Nomura estimates that more than a fifth of China’s GDP is locked up, a share larger than Britain’s economy.
“Shanghai-style lockdowns can be avoided, but they can be replaced by partial lockdowns in cities that are rising due to the high number of COVID cases,” its experts wrote.
Although the number of confirmed cases is low by international standards, China is trying to eradicate any disease, a major challenge as China faces its first winter of fighting the highly contagious Omicron strain.
China has recently begun to loosen some measures on mass testing and isolation, as it looks to avoid measures such as city-wide lockdowns.
Instead, cities have been using lockdowns widely and often unannounced. Many people in Beijing said they had recently received notices of a three-day lockdown of their homes.
The remote northeastern city of Harbin announced a partial lockdown on Thursday.
Many cities have returned to mass testing, which China had hoped would reduce costs as costs rise. Others, including Beijing, Shanghai and the city of Sanya on Hainan Island, have limited routes for recent arrivals.

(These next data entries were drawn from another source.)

(** X18 on [exState1]: the diff layer is merged into the disk layer. *)
Lemma commit_result_witness :
  match @commit memCodec (memBackend false) 0%nat None None 0 1%nat false (exState1 false) with
  | Ret nr st' =>
      nr = length (heap (exState1 false)) ∧ tree st' = tree (exState1 false) ∧
      ∃ dirty', heap st' = <[0%nat := DiskLayer (staleDisk (exDisk false))]>
                             (heap (exState1 false))
                           ++ [DiskLayer (newDiskLayer (df_root (exTombstone false))
                                            (df_diffid (exTombstone false))
                                            (dl_clean (exDisk false)) dirty'
                                            (dl_diskdb (exDisk false)))]
  | Fail _ st' =>
      tree st' = tree (exState1 false) ∧
      heap st' !! 0%nat = Some (DiskLayer (staleDisk (exDisk false)))
  | _ => True
  end.
Proof.
  apply (@commit_result memCodec (memBackend false) (exState1 false) 0%nat (exDisk false)
           1%nat (exTombstone false) None None 0 false); reflexivity.
Defined.

Lemma exState1_wf : wf (heap (exState1 false)).
Proof.
  intros r df Hr. destruct r as [|[|r]]; cbn in Hr; [done| |done].
  injection Hr as <-. left. cbn. lia.
Qed.

(** X19 on [exState1]: the diff layer has no node at path "b". *)
Lemma node_falls_through_witness :
  @snapshot_node memCodec (memBackend false) 1%nat zeroHash "b" 7 0 (exState1 false)
  = @snapshot_node memCodec (memBackend false) (df_parent (exTombstone false))
      zeroHash "b" 7 (0 + 1) (exState1 false).
Proof.
  apply (@node_falls_through memCodec (memBackend false) (exState1 false) 1%nat
           (exTombstone false) zeroHash "b" 7 0);
    [exact exState1_wf|reflexivity|reflexivity|reflexivity].
Defined.

(** X21 on [exState0], after the update with [exInserted]. *)
Lemma add_then_lookup_witness :
  ∃ snap,
    @treeGet memCodec (memBackend false) 101
      (@exec memCodec (memBackend false) (CallUpdate 101 100 exInserted) (exState0 false))
    = Ret (Some snap)
        (@exec memCodec (memBackend false) (CallUpdate 101 100 exInserted) (exState0 false)) ∧
    @snapshot_node memCodec (memBackend false) snap zeroHash "a" 7 0
      (@exec memCodec (memBackend false) (CallUpdate 101 100 exInserted) (exState0 false))
    = if bool_decide (7 = 7)
      then Ret (Some {| mn_hash := 7; mn_size := 1; mn_node := rawNode [Byte.x01] |})
             (@exec memCodec (memBackend false) (CallUpdate 101 100 exInserted)
                (exState0 false))
      else Fail (errUnexpectedNode 7 7 zeroHash "a")
             (@exec memCodec (memBackend false) (CallUpdate 101 100 exInserted)
                (exState0 false)).
Proof.
  apply (@add_then_lookup memCodec (memBackend false) 101 100 exInserted (exState0 false)
           (@exec memCodec (memBackend false) (CallUpdate 101 100 exInserted) (exState0 false))
           zeroHash
           {[ "a" := {| nwp_node := {| mn_hash := 7; mn_size := 1;
                                       mn_node := rawNode [Byte.x01] |};
                        nwp_prev := [] |} ]}
           "a"
           {| nwp_node := {| mn_hash := 7; mn_size := 1; mn_node := rawNode [Byte.x01] |};
              nwp_prev := [] |} 7 0); reflexivity.
Defined.

Lemma exLine_Inv : @Inv (memBackend false) exLine.
Proof.
  apply (@reachable_Inv memCodec (memBackend false) (exState0 false) exLine
           [CallUpdate 101 100 ∅; CallUpdate 102 101 ∅]).
  - by exists (exDisk false).
  - econstructor; [reflexivity|]. econstructor; [reflexivity|constructor].
Qed.

Lemma exLine_chain : chain (heap exLine) 2 2%nat.
Proof. eexists. split; [reflexivity|]. eexists. split; [reflexivity|]. by eexists. Qed.

(** X23 on [exLine]: two diff layers, limit 2. *)
Lemma cap_shallow_witness :
  @cap memCodec (memBackend false) 102 2 None None 0 exLine = Ret tt exLine.
Proof.
  apply (@cap_shallow memCodec (memBackend false) exLine 102 2 None None 0 2%nat 1%nat);
    [reflexivity|exact exLine_chain|cbn; lia].
Defined.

The central city of Zhengzhou, where workers at the giant Foxconn ( 2317.TW ) factory that makes Apple Inc’s ( AAPL.O ) iPhones staged a strike, announced five days of mass testing in eight districts, the latest to resume daily testing. and day. million inhabitants.
A sharper-than-expected slowdown in China, which is hurting domestic demand in particular, could reverberate across countries including Japan, South Korea and Australia, which export hundreds of billions of dollars worth of goods and services to the world’s second-largest economy.
Newsroom reports from Beijing and Shanghai; By Bernard Orr; Edited by Tony Munroe, Clarence Fernandez and Raissa Kasolowsky
Our Standards: Thomson Reuters Trust Principles.